- Opening Delimiter -
(* ===== verification/Sta.v ===== *)
(** * Stations (sta.c)

    Creation, search, update and removal of [struct sta] and [struct sta_info].
    [usteer_handle_sta_event], which asks the policy, is in StaEvent.v. *)
From Stdlib Require Import Floats.SpecFloat.
From S2P Require Import Prelude Blob Timeout Types Table World Beacon.

(** [calloc(1, sizeof( *si))] and the fields set when it is linked. *)
Definition stats_zero : sta_info_stats := mkStats 0 0 0 0.
Definition calloc_sta_info (a : mac) (n : node_id) (node_freq : Z) (now : Z) : sta_info := {|
  si_beacon_reports := [];
  si_node := n;
  si_sta := a;
  si_stats := replicate 4 stats_zero;
  si_created := now;
  si_seen := 0;
  si_signal := 0;
  si_roam_state := ROAM_TRIGGER_IDLE;
  si_roam_tries := 0;
  si_roam_event := 0;
  si_roam_kick := 0;
  si_roam_scan_done := 0;
  si_kick_count := 0;
  si_active_bytes := mkActiveBytes 0 0 0 0 0;
  si_beacon_request := mkBeaconRequest node_freq 0 0 0;
  si_scan_band := 0;
  si_connected := 0;
|}.

Section sta.
Context {T : Type} `{!AvlTree Z ptr T}.

Definition usteer_sta_del (a : mac) : M (world T) unit :=
  get_sta a ;;
  modify (fun w => w <| stations ::= delete a |>).

Definition usteer_sta_info_del (p : ptr) : M (world T) unit :=
  si ← get_si p;
  let a := si_sta si in
  modify (fun w => w <| tq ::= usteer_timeout_cancel p |>) ;;
  usteer_beacon_report_cleanup p None ;;
  upd_sta a (fun s => s <| sta_nodes ::= list_del p |>) ;;
  upd_node (si_node si) (fun x => x <| node_sta_info ::= list_del p |>) ;;
  modify (fun w => w <| si_heap ::= delete p |>) ;;
  s ← get_sta a;
  when (bool_decide (sta_nodes s = [])) (usteer_sta_del a).
(* ===== verification/Beside.v ===== *)
(** * What an operation at some nodes leaves alone

    Everything but the stations at these nodes: the other nodes with their lists,
    the [sta_info]s at them and their timers, what is known of a station itself,
    and the daemon's own sequence number, script and timers. *)
From S2P Require Import Prelude Blob Timeout Types Table World Beacon Sta.

Section beside.
Context {T : Type} `{!AvlTree Z ptr T} `{!AvlLaws Z ptr T}.
Implicit Types (w : world T) (p q : ptr) (si : sta_info) (a : mac) (n : node_id) (P : node_id -> Prop).

Definition own_state w : Z * option string * option Z * option Z * option Z :=
  (msg_seq w, node_up_script w, remote_timer w, reload_timer w, vendor_timer w).

Definition sta_flags (s : sta) : Z * Z := (seen_2ghz s, seen_5ghz s).

(** Only nodes that satisfy [P] are concerned. *)
Record beside P w w' : Prop := {
  bs_sta a s : stations w !! a = Some s -> exists s', stations w' !! a = Some s' /\ sta_flags s' = sta_flags s;
  bs_new a s' : stations w !! a = None -> stations w' !! a = Some s' -> sta_flags s' = (0, 0);
  bs_node n : ~ P n -> node_heap w' !! n = node_heap w !! n;
  bs_si q si : si_heap w !! q = Some si -> ~ P (si_node si) -> si_heap w' !! q = Some si;
  bs_timer q si k : si_heap w !! q = Some si -> ~ P (si_node si) ->
    (k, q) ∈ q_elems (tq w') <-> (k, q) ∈ q_elems (tq w);
  bs_own : own_state w' = own_state w;
}.

#[export] Instance beside_preorder P : PreOrder (beside P).
Proof.
  split; [intros w; split; try done; [by eauto|congruence]|]. intros w1 w2 w3 H1 H2. split.
  - intros a s Hs. destruct (bs_sta _ _ _ H1 a s Hs) as (s1 & Hs1 & <-). exact (bs_sta _ _ _ H2 a s1 Hs1).
  - intros a s Hn Hs. destruct (stations w2 !! a) as [s2|] eqn:E.
    + destruct (bs_sta _ _ _ H2 a s2 E) as (s3 & Hs3 & Hf). assert (s3 = s) as -> by congruence. rewrite Hf. exact (bs_new _ _ _ H1 a s2 Hn E).
    + exact (bs_new _ _ _ H2 a s E Hs).
  - intros n Hn. by rewrite (bs_node _ _ _ H2), (bs_node _ _ _ H1).
  - intros q si Hq Hn. eapply bs_si; [exact H2| |done]. by eapply bs_si.
  - intros q si k Hq Hn. rewrite (bs_timer _ _ _ H2 q si k); [|by eapply bs_si|done]. by eapply bs_timer.
  - by rewrite (bs_own _ _ _ H2), (bs_own _ _ _ H1).
Qed.

Lemma beside_mono P P' w w' : beside P w w' -> (forall n, P n -> P' n) -> beside P' w w'.
Proof. intros [] H. split; eauto. Qed.

(** Assignments to a [sta_info] and to a node. *)
Lemma beside_si P p si si' w :
  si_heap w !! p = Some si -> P (si_node si) -> beside P w (w <| si_heap ::= <[p := si']> |>).
Proof.
  intros Hp Hn. split; simpl; try done; [by eauto|congruence|].
  intros q sq Hq Hnq. rewrite lookup_insert_ne; [done|]. intros <-. by simplify_eq.
Qed.
Lemma beside_set_node P n x w : P n -> beside P w (w <| node_heap ::= <[n := x]> |>).
Proof.
  intros Hn. split; simpl; try done; [by eauto|congruence|].
  intros m Hm. rewrite lookup_insert_ne; [done|]. by intros <-.
Qed.
Lemma beside_same P w w' :
  stations w' = stations w -> node_heap w' = node_heap w -> si_heap w' = si_heap w -> tq w' = tq w ->
  own_state w' = own_state w -> beside P w w'.
Proof.
  intros Hs Hn Hh Ht Ho. split; rewrite ?Hs, ?Hn, ?Hh, ?Ht; try done; [by eauto|congruence].
Qed.

(** The timer of one [sta_info]. *)
Lemma beside_timer P p si f w :
  si_heap w !! p = Some si -> P (si_node si) ->
  (forall q k, q ≠ p -> (k, q) ∈ q_elems (f (tq w)) <-> (k, q) ∈ q_elems (tq w)) ->
  beside P w (w <| tq ::= f |>).
Proof.
  intros Hp Hn Hf. split; simpl; try done; [by eauto|congruence|].
  intros q sq k Hq Hnq. apply Hf. intros ->. by simplify_eq.
Qed.
Lemma set_elems_other ts t msecs (tr : usteer_timeout_queue T) (q : ptr) k :
  q ≠ t -> (k, q) ∈ q_elems (usteer_timeout_set ts t msecs tr) <-> (k, q) ∈ q_elems tr.
Proof.
  intros Hq. destruct (set_elems ts t msecs tr) as (l1 & l2 & Hold & -> & _).
  assert (Hf : (k, q) ∈ filter (fun x => x.2 ≠ t) (q_elems tr) <-> (k, q) ∈ q_elems tr).
  { rewrite list_elem_of_filter. simpl. tauto. }
  rewrite <- Hf, Hold, !elem_of_app, elem_of_cons. split; [|tauto].
  intros [?|[[= ? ?]|?]]; [by left|done|by right].
Qed.
Lemma cancel_elems_other t (tr : usteer_timeout_queue T) (q : ptr) k :
  q ≠ t -> (k, q) ∈ q_elems (usteer_timeout_cancel t tr) <-> (k, q) ∈ q_elems tr.
Proof. intros Hq. rewrite cancel_elems, list_elem_of_filter. simpl. tauto. Qed.

Lemma update_timeout_beside P p si ms w :
  si_heap w !! p = Some si -> P (si_node si) -> 0 < ms ->
  wp (usteer_sta_info_update_timeout p ms) (fun _ w' => beside P w w') w.
Proof.
  intros Hp Hn Hms. unfold usteer_sta_info_update_timeout. apply wp_bind. eapply wp_get_si; [done|].
  rewrite (proj2 (Z.ltb_lt _ _) Hms). destruct (_ =? 1); apply wp_modify.
  - eapply beside_timer; [done..|]. intros q k. apply cancel_elems_other.
  - apply (beside_timer P p si (usteer_timeout_set (clock w) p ms)); [done..|]. intros q k. apply set_elems_other.
Qed.

(** Finding or creating a station and its [sta_info]. *)
Lemma usteer_sta_get_beside P a c w : wp (usteer_sta_get a c) (fun _ w' => beside P w w') w.
Proof.
  unfold usteer_sta_get. do 2 wp_step. destruct (stations w !! a) as [s|] eqn:Ea; [by apply wp_ret|].
  destruct c; simpl; [|by apply wp_ret]. wp_steps. split; simpl; try done.
  - intros b s Hb. exists s. split; [|done]. rewrite lookup_insert_ne; [done|]. congruence.
  - intros b s Hb. rewrite lookup_insert. case_decide; [by intros [= <-]|congruence].
Qed.

Lemma usteer_sta_info_get_beside P a n c s x w :
  inv w -> stations w !! a = Some s -> node_heap w !! n = Some x -> P n ->
  wp (usteer_sta_info_get a n c) (fun _ w' => beside P w w') w.
Proof.
  intros Hi Ha Hn HP. unfold usteer_sta_info_get.
  apply wp_bind. eapply wp_get_sta; [done|]. apply wp_bind.
  eapply wp_mono; [by eapply sta_scan_spec|]. intros r w' [-> _].
  destruct r as [p|]; [by apply wp_ret|]. destruct c; simpl; [|by apply wp_ret].
  apply wp_bind. eapply wp_get_node; [done|]. wp_steps.
  eapply wp_upd_sta; [done|]. simpl. apply wp_bind. eapply wp_upd_node; [done|]. simpl.
  apply wp_ret. assert (Hb := inv_brk_fresh _ Hi). split; simpl; try done.
  - intros b sb Hs. rewrite lookup_insert. case_decide; [subst; simplify_eq; by eexists|by eauto].
  - intros b sb Hs. rewrite lookup_insert. case_decide; [subst; congruence|congruence].
  - intros m Hm. rewrite lookup_insert_ne; [done|]. by intros <-.
  - intros q sq Hq _. rewrite lookup_insert_ne; [done|]. congruence.
Qed.
End beside.
(** The timer [req_timer] fired; [complete_cb] of the request is
    [usteer_local_node_req_cb], its [data_cb] the function of the state. *)
Definition usteer_local_node_state_next (s : string) : M (world T) unit :=
  upd_ln s (fun ln => ln <| req_timer := None |> <| req_state ::= fun x => x + 1 |>) ;;
  ln ← get_ln s;
  if __REQ_MAX <=? req_state ln then
    upd_ln s (fun ln => ln <| req_state := REQ_IDLE |>)
  else if req_state ln =? REQ_CLIENTS then
    emit (UbusInvoke (obj_id ln) "get_clients" [])
  else if req_state ln =? REQ_RRM_SET_LIST then
    l ← usteer_local_node_prepare_rrm_set s;
    emit (UbusInvoke (obj_id ln) "rrm_nr_set" [l])
  else if req_state ln =? REQ_RRM_GET_OWN then
    emit (UbusInvoke (obj_id ln) "rrm_nr_get_own" [])
  else mret tt.

Definition usteer_local_node_update (s : string) : M (world T) unit :=
  upd_ln s (fun ln => ln <| update_timer := None |>) ;;
  call_handlers (fun h => (fun f => f (NLocal s)) <$> update_node h) ;;
  usteer_local_node_state_reset s ;;
  due ← due_in 1;
  upd_ln s (fun ln => ln <| req_timer := Some due |>) ;;
  usteer_local_node_kick s ;;
  cfg ← gets config;
  due ← due_in (s32 (local_sta_update cfg));
  upd_ln s (fun ln => ln <| update_timer := Some due |>).

(** ** Registration *)

(** The place of a name in a tree ordered by [strcmp]. *)
Fixpoint strcmp_insert (s : string) (l : list string) : list string :=
  match l with
  | [] => [s]
  | t :: l' => if String.ltb s t then s :: l else t :: strcmp_insert s l'
  end.

Definition ln_zero : usteer_local_node :=
  mkLocalNode 0 0 0 0 (CFloat.float_of_Z 0) 0 0 0 false false false None None None.
Definition node_zero : usteer_node := mkNode [] None None "" (replicate 6 0) 0 0 0 0 0.

Definition usteer_get_node (name : string) : M (world T) string :=
  l ← gets local_nodes;
  if bool_decide (name ∈ l) then mret name
  else
    modify (fun w => w <| node_heap ::= <[NLocal name := node_zero]> |>
                       <| ln_heap ::= <[name := ln_zero]> |>) ;;
    modify (fun w => w <| local_nodes ::= strcmp_insert name |>) ;;
    due ← due_in 1;
    upd_ln name (fun ln => ln <| update_timer := Some due |>) ;;
    mret name.
(* ===== verification/Netifd.v ===== *)
(** * The node handler for netifd (netifd.c)

    The limit on the number of clients that the administrator set for an access
    point, from the status of [network.wireless]. *)
From S2P Require Import Prelude Blob Timeout Types Table World Beacon Sta UbusClient.
From S2P Require Import Policy RemoteMsg StaEvent Roam BeaconRequest LocalNode.

(** [ubus_lookup_id]: the object of that path, when there is one now. *)
Class UbusLookup (T : Type) := ubus_lookup_id : world T -> string -> option Z.

(** The elements of a table or an array. *)
Definition table_data (v : bval) : list (string * bval) :=
  match v with VTable l => l | _ => [] end.
Definition elements (v : bval) : list bval :=
  match v with VArray l => l | _ => [] end.

Section netifd.
Context {BM : Blobmsg} {T : Type} `{!AvlTree Z ptr T} {UL : UbusLookup T}.

Definition netifd_parse_interface_config (s : string) (msg : bval) : M (world T) unit :=
  let cur := attr (blobmsg_parse [("maxassoc", BLOBMSG_TYPE_INT32)]%string (table_data msg)) 0 in
  val ← match cur with
        | Some _ => v ← blobmsg_get_u32 cur; mret (s32 v)
        | None => mret 0
        end;
  upd_node (NLocal s) (fun x => x <| max_assoc := val |>) ;;
  upd_ln s (fun ln => ln <| netifd_status_complete := true |>).

Definition netifd_parse_interface (s : string) (msg : bval) : M (world T) unit :=
  if negb (bool_decide (type_of_bval msg = BLOBMSG_TYPE_TABLE)) then mret tt
  else
    let tb := blobmsg_parse [("config", BLOBMSG_TYPE_TABLE); ("ifname", BLOBMSG_TYPE_STRING)]%string
      (table_data msg) in
    match attr tb 0, attr tb 1 with
    | Some config, Some _ =>
        name ← blobmsg_get_string (attr tb 1);
        if negb (String.eqb name (iface_name s)) then mret tt
        else netifd_parse_interface_config s config
    | _, _ => mret tt
    end.

Definition netifd_parse_radio (s : string) (msg : bval) : M (world T) unit :=
  if negb (bool_decide (type_of_bval msg = BLOBMSG_TYPE_TABLE)) then mret tt
  else
    match attr (blobmsg_parse [("interfaces", BLOBMSG_TYPE_ARRAY)]%string (table_data msg)) 0 with
    | None => mret tt
    | Some iface => for_each (netifd_parse_interface s) (elements iface)
    end.

Definition netifd_status_cb (s : string) (msg : list (string * bval)) : M (world T) unit :=
  upd_ln s (fun ln => ln <| netifd_req_pending := false |>) ;;
  for_each (fun cur => netifd_parse_radio s cur.2) msg.

(** [ubus_abort_request] only concerns the pending request. *)
Definition netifd_update_node (node : node_id) : M (world T) unit :=
  s ← local_name node;
  ln ← get_ln s;
  if netifd_status_complete ln then mret tt
  else
    id ← gets (fun w => ubus_lookup_id w "network.wireless");
    match id with
    | None => mret tt
    | Some id =>
        emit (UbusInvoke id "status" []) ;;
        upd_ln s (fun ln => ln <| netifd_req_pending := true |>)
    end.

Definition netifd_init_node (node : node_id) : M (world T) unit :=
  s ← local_name node;
  upd_ln s (fun ln => ln <| netifd_status_complete := false |>) ;;
  netifd_update_node node.

(** All it does is abort the pending request. *)
Definition netifd_free_node (node : node_id) : M (world T) unit :=
  s ← local_name node;
  get_ln s ;;
  mret tt.

Definition netifd_handler : usteer_node_handler T := {|
  init_node := Some netifd_init_node;
  free_node := Some netifd_free_node;
  update_node := Some netifd_update_node;
  update_sta := None;
|}.
End netifd.

(** ** Specifications *)

Lemma alter_insert_Some {K V} `{Countable K} (f : V -> V) k x (m : gmap K V) :
  m !! k = Some x -> alter f k m = <[k := f x]> m.
Proof.
  intros Hx. apply map_eq. intros j. rewrite lookup_alter, lookup_insert. case_decide; [subst; by rewrite Hx|done].
Qed.

(** The limit an interface entry of the status sets for the interface [iface]. *)
Section status.
Context {BM : Blobmsg} {BML : BlobmsgLaws}.

Definition entry_limit (iface : string) (msg : bval) : option Z :=
  match msg with
  | VTable l =>
      let tb := blobmsg_parse [("config", BLOBMSG_TYPE_TABLE); ("ifname", BLOBMSG_TYPE_STRING)]%string l in
      match attr tb 0, attr tb 1 with
      | Some config, Some (VString name) =>
          if String.eqb name iface then
            Some (match attr (blobmsg_parse [("maxassoc", BLOBMSG_TYPE_INT32)]%string (table_data config)) 0 with
                  | Some (VU32 v) => s32 v
                  | _ => 0
                  end)
          else None
      | _, _ => None
      end
  | _ => None
  end.
Definition radio_limits (iface : string) (msg : bval) : list Z :=
  match msg with
  | VTable l =>
      match attr (blobmsg_parse [("interfaces", BLOBMSG_TYPE_ARRAY)]%string l) 0 with
      | Some v => omap (entry_limit iface) (elements v)
      | None => []
      end
  | _ => []
  end.
(** All of them, in the order of the status. *)
Definition status_limits (iface : string) (msg : list (string * bval)) : list Z :=
  msg ≫= fun cur => radio_limits iface cur.2.

Context {T : Type} `{!AvlTree Z ptr T} `{!AvlLaws Z ptr T} {UL : UbusLookup T}.
Implicit Types (w : world T) (s : string).

(** The last of the limits [l] holds. *)
Definition limited s (l : list Z) w : world T :=
  match list.last l with
  | Some v => w <| node_heap ::= alter (fun x => x <| max_assoc := v |>) (NLocal s) |>
                <| ln_heap ::= alter (fun ln => ln <| netifd_status_complete := true |>) s |>
  | None => w
  end.

Lemma upd_node_alter n f w :
  is_Some (node_heap w !! n) -> wp (upd_node n f) (fun _ w' => w' = w <| node_heap ::= alter f n |>) w.
Proof.
  intros [x Hx]. eapply wp_upd_node; [done|]. unfold set_field. simpl. f_equal.
  apply map_eq. intros m. rewrite lookup_insert, lookup_alter. case_decide; [subst; by rewrite Hx|done].
Qed.
Lemma upd_ln_alter s f w :
  is_Some (ln_heap w !! s) -> wp (upd_ln s f) (fun _ w' => w' = w <| ln_heap ::= alter f s |>) w.
Proof.
  intros [x Hx]. eapply wp_upd_ln; [done|]. unfold set_field. simpl. f_equal.
  apply map_eq. intros m. rewrite lookup_insert, lookup_alter. case_decide; [subst; by rewrite Hx|done].
Qed.
Lemma alter_twice {K V} `{Countable K} (f g : V -> V) (k : K) (m : gmap K V) :
  (forall v, g (f v) = g v) -> alter g k (alter f k m) = alter g k m.
Proof.
  intros Hfg. apply map_eq. intros j. rewrite !lookup_alter. repeat case_decide; try done.
  destruct (m !! k) as [v|]; [|done]. change (Some (g (f v)) = Some (g v)). by rewrite Hfg.
Qed.

(** The node and its local part are there. *)
Definition node_there s w : Prop := is_Some (node_heap w !! NLocal s) /\ is_Some (ln_heap w !! s).

Lemma limited_there s l w : node_there s w -> node_there s (limited s l w).
Proof.
  unfold node_there, limited. destruct (list.last l); [|done]. simpl.
  rewrite !lookup_alter, !decide_True by done. by rewrite !fmap_is_Some.
Qed.
Lemma limited_snoc s l v w : limited s [v] (limited s l w) = limited s (l ++ [v]) w.
Proof.
  unfold limited. rewrite last_snoc. simpl. destruct (list.last l); [|done].
  unfold set_field. simpl. f_equal; apply alter_twice; by intros [].
Qed.
Lemma limited_app s l1 l2 w : limited s l2 (limited s l1 w) = limited s (l1 ++ l2) w.
Proof.
  revert l1. induction l2 as [|v l2 IH] using rev_ind; intros l1; [by rewrite app_nil_r|].
  by rewrite <- limited_snoc, IH, app_assoc, <- limited_snoc.
Qed.

Lemma netifd_parse_interface_spec s msg w :
  node_there s w ->
  wp (netifd_parse_interface s msg) (fun _ w' =>
    w' = limited s (option_list (entry_limit (iface_name s) msg)) w) w.
Proof.
  intros [Hn Hl]. unfold netifd_parse_interface, entry_limit. case_bool_decide as Ht; cbn [negb].
  2:{ apply wp_ret. by destruct msg. }
  destruct msg as [| | | | | |l]; try done. cbn [table_data].
  destruct (attr _ 0) as [config|]; [|by apply wp_ret].
  destruct (attr _ 1) as [v|] eqn:Ev; [|by apply wp_ret].
  assert (Hv : type_of_bval v = BLOBMSG_TYPE_STRING) by (eapply attr_type; [|exact Ev]; done).
  destruct v as [| | | |name| |]; try done. apply wp_bind. eapply wp_deref; [done|].
  destruct (String.eqb name (iface_name s)); cbn [negb]; [|by apply wp_ret].
  unfold netifd_parse_interface_config. set (cur := attr _ 0).
  assert (Hc : match cur with Some v => type_of_bval v = BLOBMSG_TYPE_INT32 | None => True end).
  { destruct cur as [v|] eqn:Ec; [|done]. eapply attr_type; [|exact Ec]. done. }
  apply wp_bind. eapply wp_mono with (P := fun val w1 => w1 = w /\
    val = match cur with Some (VU32 v) => s32 v | _ => 0 end).
  { destruct cur as [v|]; [|by apply wp_ret]. by destruct v. }
  intros val w1 [-> ->]. apply wp_bind. eapply wp_mono; [by apply upd_node_alter|]. intros [] w1 ->.
  eapply wp_mono; [by apply upd_ln_alter|]. intros [] w2 ->. unfold limited. simpl. done.
Qed.

Lemma netifd_parse_radio_spec s msg w :
  node_there s w ->
  wp (netifd_parse_radio s msg) (fun _ w' => w' = limited s (radio_limits (iface_name s) msg) w) w.
Proof.
  intros Hs. unfold netifd_parse_radio, radio_limits. case_bool_decide as Ht; cbn [negb].
  2:{ apply wp_ret. by destruct msg. }
  destruct msg as [| | | | | |l]; try done. cbn [table_data].
  destruct (attr _ 0) as [v|]; [|by apply wp_ret].
  apply (wp_for_each (fun don _ w' => w' = limited s (omap (entry_limit (iface_name s)) don) w)); [done| |done].
  intros don cur rest w1 _ ->. eapply wp_mono; [apply netifd_parse_interface_spec, limited_there, Hs|].
  intros [] w2 ->. rewrite limited_app, omap_app. simpl. by destruct (entry_limit _ _).
Qed.

Lemma netifd_status_cb_spec s msg w :
  node_there s w ->
  wp (netifd_status_cb s msg) (fun _ w' =>
    w' = limited s (status_limits (iface_name s) msg)
           (w <| ln_heap ::= alter (fun ln => ln <| netifd_req_pending := false |>) s |>)) w.
Proof.
  intros [Hn Hl]. unfold netifd_status_cb. apply wp_bind. eapply wp_mono; [by apply upd_ln_alter|].
  intros [] w1 ->. set (w1 := w <| ln_heap ::= _ |>).
  assert (H1 : node_there s w1).
  { split; [done|]. unfold w1. simpl. rewrite lookup_alter, decide_True by done. by apply fmap_is_Some. }
  apply (wp_for_each (fun don _ w' => w' = limited s (status_limits (iface_name s) don) w1)); [done| |done].
  intros don cur rest w2 _ ->. eapply wp_mono; [apply netifd_parse_radio_spec, limited_there, H1|].
  intros [] w3 ->. rewrite limited_app. unfold status_limits. rewrite bind_app. simpl. by rewrite app_nil_r.
Qed.

(** ** The contract of node handlers *)

Lemma handled_set_ln s ln ln' w : inv w -> ln_heap w !! s = Some ln -> handled w (w <| ln_heap ::= <[s := ln']> |>).
Proof. intros Hi Hl. split; try done. by eapply env_set_ln. Qed.
Lemma handled_emit a w : inv w -> handled w (w <| out ::= fun l => l ++ [a] |>).
Proof. intros Hi. split; try done. split; try done. by apply inv_emit. Qed.

(** The answer at a node that is there: the limit and the flags. *)
Definition status_taken s (x : usteer_node) (ln : usteer_local_node) (l : list Z) w : world T :=
  let ln1 := ln <| netifd_req_pending := false |> in
  match list.last l with
  | Some v => w <| ln_heap ::= <[s := ln1 <| netifd_status_complete := true |>]> |>
                <| node_heap ::= <[NLocal s := x <| max_assoc := v |>]> |>
  | None => w <| ln_heap ::= <[s := ln1]> |>
  end.

Lemma netifd_status_taken s x ln msg w :
  node_heap w !! NLocal s = Some x -> ln_heap w !! s = Some ln ->
  wp (netifd_status_cb s msg) (fun _ w' => w' = status_taken s x ln (status_limits (iface_name s) msg) w) w.
Proof.
  intros Hx Hl. eapply wp_mono; [apply netifd_status_cb_spec; split; eauto|]. intros [] w' ->. unfold status_taken.
  assert (Ha : forall (f : usteer_local_node -> usteer_local_node), alter f s (ln_heap w) = <[s := f ln]> (ln_heap w)).
  { intros f. by apply alter_insert_Some. }
  unfold limited. destruct (list.last _) as [v|]; unfold set_field; simpl; rewrite Ha; [|done].
  f_equal.
  - exact (alter_insert_Some (fun x => x <| max_assoc := v |>) _ x _ Hx).
  - apply map_eq. intros j. rewrite lookup_alter, !lookup_insert. by repeat case_decide.
Qed.

Lemma status_taken_handled s x ln l w :
  inv w -> node_heap w !! NLocal s = Some x -> ln_heap w !! s = Some ln -> handled w (status_taken s x ln l w).
Proof.
  intros Hi Hx Hl. unfold status_taken. destruct (list.last l) as [v|]; [|by eapply handled_set_ln].
  set (w1 := w <| ln_heap ::= _ |>). assert (H1 : handled w w1) by by eapply handled_set_ln.
  eapply handled_trans; [exact H1|].
  assert (Ha : abs (w1 <| node_heap ::= <[NLocal s := x <| max_assoc := v |>]> |>) = abs w1) by (by eapply abs_set_node).
  split; try (by rewrite Ha); [|done]. split; try done. eapply inv_set_node; [apply H1|done|done].
Qed.

Lemma netifd_update_ok : node_handler_ok netifd_update_node.
Proof.
  intros s w Hi [ln Hl]. unfold netifd_update_node. apply wp_bind. eapply wp_deref; [done|].
  apply wp_bind. eapply wp_get_ln; [done|]. destruct (netifd_status_complete ln).
  { apply wp_ret. by apply handled_refl. }
  do 2 wp_step. destruct (ubus_lookup_id _ _) as [id|].
  - apply wp_bind, wp_modify. eapply wp_upd_ln; [done|].
    eapply handled_trans; [by apply handled_emit|]. eapply handled_set_ln; [by apply inv_emit|done].
  - apply wp_ret. by apply handled_refl.
Qed.
Lemma netifd_init_ok : node_handler_ok netifd_init_node.
Proof.
  intros s w Hi [ln Hl]. unfold netifd_init_node. apply wp_bind. eapply wp_deref; [done|].
  apply wp_bind. eapply wp_upd_ln; [done|].
  assert (H1 : handled w (w <| ln_heap ::= <[s := ln <| netifd_status_complete := false |>]> |>))
    by by eapply handled_set_ln.
  eapply wp_mono; [apply netifd_update_ok; [apply H1|]|].
  - simpl. rewrite lookup_insert_eq. eauto.
  - intros [] w' H'. by eapply handled_trans.
Qed.
Lemma netifd_free_ok : node_handler_ok netifd_free_node.
Proof.
  intros s w Hi [ln Hl]. unfold netifd_free_node. apply wp_bind. eapply wp_deref; [done|].
  apply wp_bind. eapply wp_get_ln; [done|]. apply wp_ret. by apply handled_refl.
Qed.
End status.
- Closing Delimiter -
Looking at the data above, return every line from the one with "as [v|] eqn:Ec;" down to the one with "Lemma netifd_parse_radio_spec s", exactly and inclusively.

  { destruct cur as [v|] eqn:Ec; [|done]. eapply attr_type; [|exact Ec]. done. }
  apply wp_bind. eapply wp_mono with (P := fun val w1 => w1 = w /\
    val = match cur with Some (VU32 v) => s32 v | _ => 0 end).
  { destruct cur as [v|]; [|by apply wp_ret]. by destruct v. }
  intros val w1 [-> ->]. apply wp_bind. eapply wp_mono; [by apply upd_node_alter|]. intros [] w1 ->.
  eapply wp_mono; [by apply upd_ln_alter|]. intros [] w2 ->. unfold limited. simpl. done.
Qed.

Lemma netifd_parse_radio_spec s msg w :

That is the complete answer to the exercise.